In 1689, during the coup of crown-appointed Governor Andros, Samuel and other leaders in the Massachusetts Bay Colony put Andros on a boat to the island prison in Boston Harbor. Colonial revolutionaries 100 years later simplified the opposition to taxes with the slogan “No taxation without representation.” But it’s important to remember that the ideas for the American Revolution began long before 1776: to be properly recognized, Ipswich adopted the motto “The Birthplace of American Independence 1687.”

Samuel Appleton served on the judiciary. He was a deputy to the Massachusetts General Court from 1668 to 1681. As a member of the Council of Assistants from 1681 to 1686, Samuel attended the examination of accused witches in Salem on April 11, 1692. His role may have been minor; he isn’t always listed as one of the seven judges. And apparently he did not serve as a judge in any of the trials that executed 20 alleged witches in 1692. On May 2, 1693, the first Supreme Court convened in Ipswich to try Andover residents charged with witchcraft. As a judge at that hearing, Samuel cleared everyone accused of witchcraft, ending the infamous witch trials and demonstrating his rationality. During the hysterical witchcraft proceedings in Salem, Oliver Appleton was a 15-year-old with hemophilia living at home in Ipswich.

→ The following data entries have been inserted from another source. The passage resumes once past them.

(** The wait at the world time ends: for a running simulation, if after some number of
    passes without events the world time has advanced past the clock, the stage lets the CPU
    run, at its clock, within that many passes. *)
Theorem stage_ends_when_world_advances n clock s : cpu_mhz ≠ 0 → in_simulation s → fst (terminate_requested (hs_w s)) = false →
  let s1 := snd (handle_terminate_request s) in let w := hs_w (report_time clock cpu_mhz s1) in
  let name := name_of s in let owns := owns_conductor (hs_h s) in
  (∀ k, (k ≤ n)%nat → quiet name owns (Nat.iter k (waited name owns) w)) →
  clock < u64 (now (before_read name owns (Nat.iter n (waited name owns) w)) * cpu_mhz) →
  ∃ s', athrill_hakoniwa_stage interval set_interval reset (S n) clock cpu_mhz s = Ok (Proceed clock s').
Proof.
  intros Hz Hs Hterm. cbn zeta. unfold athrill_hakoniwa_stage, handle_terminate_request, ask. pose proof Hs as (Hname & Hfin & Hrun & Hready).
  rewrite Hfin, orb_false_r, bool_decide_eq_false_2 by done. destruct (terminate_requested (hs_w s)) as [t w1]. cbn in Hterm. subst t. cbn iota. cbn [snd hs_h]. rewrite Hrun.
  set (s1 := mkHState (hs_h s) w1 (hs_m s)). set (s2 := on_h (pace_real_time clock cpu_mhz) s1).
  assert (in_simulation s2 ∧ name_of s2 = name_of s ∧ owns_conductor (hs_h s2) = owns_conductor (hs_h s) ∧ hs_w s2 = hs_w s1 ∧
    last_notified_usec (hs_h s2) = last_notified_usec (hs_h s1)) as (Hs2 & Hn2 & Ho2 & Hw2 & Hl2).
  { unfold in_simulation, s2, s1, name_of, on_h, pace_real_time. cbn. by repeat case_match. }
  assert (hs_w (report_time clock cpu_mhz s2) = hs_w (report_time clock cpu_mhz s1)) as Hr2.
  { unfold report_time. rewrite Hl2, Hn2. destruct Hs2 as (_ & _ & -> & _). cbn [hs_h s1]. rewrite Hrun. case_match; reflexivity. }
  intros Hq Ht. destruct (running (hs_h s2) && _); [by eexists|].
  assert (stage_wait (S n) clock cpu_mhz s2 = stage_wait (S n) clock cpu_mhz (report_time clock cpu_mhz s2)) as ->.
  { cbn [Hakoniwa.stage_wait]. unfold Hakoniwa.stage_pass. by rewrite report_idem. }
  assert (name_of (report_time clock cpu_mhz s2) = name_of s ∧ owns_conductor (hs_h (report_time clock cpu_mhz s2)) = owns_conductor (hs_h s)) as [Hn3 Ho3].
  { unfold report_time. case_match; [|done]. cbn. by rewrite <- Hn2, <- Ho2. }
  apply wait_ends; [done|by apply report_in_simulation|apply report_idem|rewrite Hn3, Ho3, Hr2..]; done.
Qed.
End stage.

The story of Major Samuel Appleton reveals essential information about colonial America. Some of our defining principles that we cherish today were sown by the colonists years before the revolution for independence. We need to honor those colonial leaders for their contributions, and remember that Major Samuel Appleton also raised a son with hemophilia.

1. “The Appletons: America’s ‘First Family’ with Hemophilia.” PEN, Nov. 2002.

2. That farm still exists today. Called Appleton Farms, it is the second oldest continuously run farm in America, now administered by the Trustees of Reservations, a nonprofit conservation organization in Massachusetts.